Intracellular Ca2+ mobilization and release into mammal CSF plays a fundamental role in the etiogenesis of fever induced by the proinflammatory cytokine interleukin-1β (IL-1β) and other pyrogens. The source and mechanism of IL-1β-induced intracellular Ca2+ mobilization was investigated using two experimental models. IL-1β (10 ng/ml) treatment of rat striatal slices preloaded with 45Ca2+ elicited a delayed (30 min) and sustained increase (125-150%) in spontaneous 45Ca2+ release that was potentiated by L-arginine (300 μM) and counteracted by N-ω-nitro-L-arginine methyl ester (L-NAME) (1 and 3 mM). The nitric oxide (NO) donors diethylamine/NO complex (sodium salt) (0.3 and 1 mM) and spermine/NO (0.1 and 0.3 mM) mimicked the effect of IL-1β on Ca2+ release. IL-1β stimulated tissue cGMP concentration, and dibutyryl cGMP enhanced Ca2+ release. The guanyl cyclase inhibitors 1H-[1,2,4]oxadiazole[4,3-a] quinoxalin-1-one (100 μM) and 6-[phenylamino]-5,8 quinolinedione (50 μM) counteracted Ca2+ release induced by 2.5 but not 10 ng/ml IL-1β. Ruthenium red (50 μM) and, to a lesser extent, heparin (3 mg/ml) antagonized IL-1β-induced Ca2+ release, and both compounds administered together completely abolished this response.
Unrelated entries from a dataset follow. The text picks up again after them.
Lemma combined_concatenates_witness :
  run_verification file_env
    (PDict [("type", PStr "combined");
            ("automated", PList [closed_port_check;
                                 PDict [("type", PStr "file_exists");
                                        ("path", PStr "/tmp/out.txt")]]);
            ("manual_prompt", PStr "Did the window open?")])
    (initial_world [])
  = for_extend (run_verification file_env)
      [closed_port_check;
       PDict [("type", PStr "file_exists"); ("path", PStr "/tmp/out.txt")]]
      (initial_world []).
Proof. apply combined_concatenates; reflexivity. Defined.

(** ** More on collecting a verdict *)

(** X3. When the input is closed or the operator interrupts at the first
    prompt, [get_test_result] returns [quit] with no note, and has asked the
    environment nothing. *)
Theorem verdict_at_closed_input (E : env) (d : list (string * pyval))
    (w : world) :
  (stdin w = [] \/ exists rest, stdin w = CtrlC :: rest \/
                                stdin w = CtrlD :: rest) ->
  fst (get_test_result E (PDict d) w) = Ok ("quit", None) /\
  only_dialogue w (snd (get_test_result E (PDict d) w)).
Proof.
  intros H. unfold get_test_result. cbn [get_test_result_loop dict_get].
  unfold bind, lift, get_input, only_dialogue.
  destruct (lookup "verification" d);
    destruct H as [-> | (rest & [-> | ->])]; cbn; auto.
Qed.

Lemma verdict_at_closed_input_witness :
  fst (get_test_result bare_env combined_test (initial_world []))
  = Ok ("quit", None) /\
  only_dialogue (initial_world [])
    (snd (get_test_result bare_env combined_test (initial_world []))).
Proof.
  apply (verdict_at_closed_input bare_env _ (initial_world [])).
  left. reflexivity.
Defined.







Lemma only_dialogue_refl (w : world) : only_dialogue w w.
Proof. unfold only_dialogue. auto. Qed.

Lemma only_dialogue_trans (a b c : world) :
  only_dialogue a b -> only_dialogue b c -> only_dialogue a c.
Proof. unfold only_dialogue. intuition congruence. Qed.

Lemma get_input_dialogue (p : string) (w : world) :
  exists c w1, get_input p w = (Ok c, w1) /\ only_dialogue w w1.
Proof.
  unfold get_input, only_dialogue.
  destruct (stdin w) as [| [s | |] rest]; cbn; eauto 6.
Qed.

Lemma only_dialogue_emit (o : out_event) (w : world) :
  only_dialogue w (emit o w).
Proof. unfold only_dialogue. cbn. auto. Qed.

(** The verdict loop on a test whose verification is not a dictionary: it
    returns, and all it did was talk to the operator. *)
Lemma manual_loop_is_dialogue (E : env) (d : list (string * pyval))
    (verification : pyval) :
  dict_get (PDict d) "verification" (PStr "manual") = Ok verification ->
  is_dict verification = false ->
  forall fuel note w r w',
    get_test_result_loop E fuel (PDict d) note w = (r, w') ->
    (exists v, r = Ok v) /\ only_dialogue w w'.
Proof.
  intros Hv Hnd. induction fuel as [| fuel IH]; intros note w r w' H.
  - injection H as <- <-. split; [eauto | apply only_dialogue_refl].
  - cbn [get_test_result_loop] in H. rewrite Hv in H.
    unfold bind at 1, lift at 1 in H. cbv beta iota in H. rewrite Hnd in H.
    unfold bind at 1 in H.
    destruct (get_input_dialogue (nl ++ "> ") w) as (choice & w1 & Hc & Hd1).
    rewrite Hc in H.
    assert (Hdone : forall v, (Ok v, w1) = (r, w') ->
                              (exists v, r = Ok v) /\ only_dialogue w w')
      by (intros v [= <- <-]; eauto).
    destruct (String.eqb choice "p"); [now apply (Hdone _ H) |].
    destruct (String.eqb choice "f").
    { unfold failed_with_note, bind, ret in H.
      destruct (get_input_dialogue "  Failure note (optional): " w1)
        as (c & w2 & Hc2 & Hd2).
      rewrite Hc2 in H. injection H as <- <-.
      split; [eauto | eapply only_dialogue_trans; eauto]. }
    destruct (String.eqb choice "s"); [now apply (Hdone _ H) |].
    destruct (String.eqb choice "n").
    { unfold bind at 1 in H.
      destruct (get_input_dialogue "  Enter note: " w1) as (c & w2 & Hc2 & Hd2).
      rewrite Hc2 in H.
      destruct (String.eqb c "").
      - apply IH in H as [Hr Hd]. split; [assumption |].
        eapply only_dialogue_trans; [exact Hd1 |].
        eapply only_dialogue_trans; eauto.
      - unfold bind at 1, print at 1 in H. apply IH in H as [Hr Hd].
        split; [assumption |].
        eapply only_dialogue_trans; [exact Hd1 |].
        eapply only_dialogue_trans; [exact Hd2 |].
        eapply only_dialogue_trans; [apply only_dialogue_emit | exact Hd]. }
    destruct (String.eqb choice "q"); [now apply (Hdone _ H) |].
    rewrite andb_false_r in H.
    destruct (String.eqb choice "");
      (unfold bind at 1, print at 1 in H; apply IH in H as [Hr Hd];
       split; [assumption |];
       eapply only_dialogue_trans; [exact Hd1 |];
       eapply only_dialogue_trans; [apply only_dialogue_emit | exact Hd]).
Qed.

(** X6. On a test without automated verification [get_test_result] always
    returns a verdict, and does nothing but talk to the operator: it makes no
    call into the environment, does not touch the infrastructure and writes
    no file. *)
Theorem manual_verdict_is_dialogue (E : env) (d : list (string * pyval))
    (verification : pyval) (w : world) :
  dict_get (PDict d) "verification" (PStr "manual") = Ok verification ->
  is_dict verification = false ->
  (exists status note,
     fst (get_test_result E (PDict d) w) = Ok (status, note) /\
     verdict_status status) /\
  only_dialogue w (snd (get_test_result E (PDict d) w)).
Proof.
  intros Hv Hnd. unfold get_test_result.
  destruct (get_test_result_loop E (S (length (stdin w))) (PDict d) None w)
    as [r w'] eqn:Hrun.
  destruct (manual_loop_is_dialogue E d verification Hv Hnd _ _ _ _ _ Hrun)
    as [([status note] & ->) Hd].
  split; [| assumption]. exists status, note. split; [reflexivity |].
  exact (get_test_result_loop_status E _ _ _ _ _ _ Hrun).
Qed.

Lemma manual_verdict_is_dialogue_witness :
  (exists status note,
     fst (get_test_result bare_env (test_case "T1" [])
            (initial_world [Line ""; Line "x"; Line "s"]))
     = Ok (status, note) /\
     verdict_status status) /\
  only_dialogue (initial_world [Line ""; Line "x"; Line "s"])
    (snd (get_test_result bare_env (test_case "T1" [])
            (initial_world [Line ""; Line "x"; Line "s"]))).
Proof.
  apply (manual_verdict_is_dialogue bare_env _ (PStr "manual")).
  - reflexivity.
  - reflexivity.
Defined.

(** ** More on the infrastructure *)

Lemma after_calls_bump (n : nat) (w : world) :
  after_calls n (bump w) = after_calls (S n) w.
Proof. unfold after_calls. now rewrite <- Nat.iter_succ_r. Qed.

Lemma tick_after_calls (n : nat) (w : world) :
  tick (after_calls n w) = (tick w + n)%nat.
Proof.
  induction n as [| n IH].
  - cbn. lia.
  - change (after_calls (S n) w) with (bump (after_calls n w)).
    cbn [tick bump]. rewrite IH. lia.
Qed.

Lemma after_calls_fields (n : nat) (w : world) :
  only_calls w (after_calls n w).
Proof.
  induction n as [| n IH].
  - apply only_calls_refl.
  - change (after_calls (S n) w) with (bump (after_calls n w)).
    eapply only_calls_trans; [exact IH |]. unfold only_calls. cbn. auto.
Qed.

Lemma caught_socket_class (e : exn) :
  issubclass (exn_cls e) OSError = true ->
  caught [ConnectionRefusedError; SocketTimeout; OSError] e = true.
Proof.
  unfold caught. intros H. cbn [existsb]. rewrite H. now rewrite !orb_true_r.
Qed.




Lemma wait_rounds_first_success (E : env) (port : Z) (name : string) :
  forall i todo start w,
    (i < todo)%nat ->
    (forall j, (j < i)%nat ->
       exists e, create_connection E (tick w + 2 * j) port 1 = Raise e /\
                 issubclass (exn_cls e) OSError = true) ->
    create_connection E (tick w + 2 * i) port 1 = Ok tt ->
    wait_for_port_rounds E todo (Z.of_nat start) port name w
    = (Ok true,
       emit (Printed (port_ready name port (start + i)))
            (after_calls (2 * i + 1) w)).
Proof.
  induction i as [| i IH]; intros todo start w Hlt Hbefore Hnow;
    (destruct todo as [| todo]; [lia |]);
    cbn [wait_for_port_rounds]; unfold bind at 1, try_except, bind at 1, call.
  - rewrite Nat.add_0_r in Hnow. rewrite Hnow.
    unfold bind, print, ret. cbn [Nat.mul Nat.add after_calls Nat.iter].
    unfold port_ready. now rewrite Nat.add_0_r.
  - destruct (Hbefore O ltac:(lia)) as (e & He & Hcls).
    rewrite Nat.add_0_r in He. rewrite He, (caught_socket_class e Hcls).
    unfold bind, sleep, ret.
    replace (Z.of_nat start + 1) with (Z.of_nat (S start)) by lia.
    rewrite (IH todo (S start) (bump (bump w))).
    + rewrite !after_calls_bump.
      replace (S start + i)%nat with (start + S i)%nat by lia.
      replace (S (S (2 * i + 1))) with (2 * S i + 1)%nat by lia.
      reflexivity.
    + lia.
    + intros j Hj. destruct (Hbefore (S j) ltac:(lia)) as (e' & He' & Hc').
      exists e'. split; [| assumption]. rewrite <- He'. f_equal. cbn. lia.
    + rewrite <- Hnow. f_equal. cbn. lia.
Qed.

(** X8. A port that opens in round [i]: when the attempts before round [i] are
    refused and the attempt of round [i < timeout] succeeds,
    [_wait_for_port] stops there, prints that the service is ready after
    [i + 1] seconds and returns [True]. *)
Theorem wait_for_port_stops_at_first_success (E : env) (port : Z)
    (name : string) (timeout i : nat) (w : world) :
  (i < timeout)%nat ->
  (forall j, (j < i)%nat ->
     exists e, create_connection E (tick w + 2 * j) port 1 = Raise e /\
               issubclass (exn_cls e) OSError = true) ->
  create_connection E (tick w + 2 * i) port 1 = Ok tt ->
  _wait_for_port E port name timeout w
  = (Ok true,
     emit (Printed (port_ready name port i)) (after_calls (2 * i + 1) w)).
Proof.
  intros Hlt Hbefore Hnow. unfold _wait_for_port, bind.
  change 0 with (Z.of_nat 0).
  rewrite (wait_rounds_first_success E port name i timeout 0 w Hlt Hbefore Hnow).
  reflexivity.
Qed.

Lemma wait_rounds_settle (E : env) (port : Z) (name : string) :
  refusals_are_os_errors E ->
  forall todo i w,
    exists b w',
      wait_for_port_rounds E todo i port name w = (Ok b, w') /\
      infra w' = infra w.
Proof.
  intros HE. induction todo as [| todo IH]; intros i w.
  - exists false, w. split; reflexivity.
  - cbn [wait_for_port_rounds]. unfold bind at 1, try_except, bind at 1, call.
    destruct (create_connection E (tick w) port 1) as [[] | e] eqn:Hc.
    + unfold bind, print, ret. eexists _, _. split; reflexivity.
    + rewrite (caught_socket_class e (HE _ _ _ _ Hc)).
      unfold bind, sleep, ret.
      destruct (IH (i + 1) (bump (bump w))) as (b & w' & -> & Hinfra).
      exists b, w'. split; [reflexivity | exact Hinfra].
Qed.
Similar results were obtained in human astrocytoma cells in which IL-1β elicited a delayed (30 min) increase in intracellular Ca2+ concentration ([Ca2+]i) (402 ± 71.2% of baseline), which was abolished by 1 mM L-NAME. These data indicate that the NO/cGMP-signaling pathway is part of the intracellular mechanism transducing IL-1β-evoked Ca2+ mobilization in glial and striatal cells and that the ryanodine and the inositol-(1,4,5)-trisphosphate-sensitive Ca2+ stores are involved.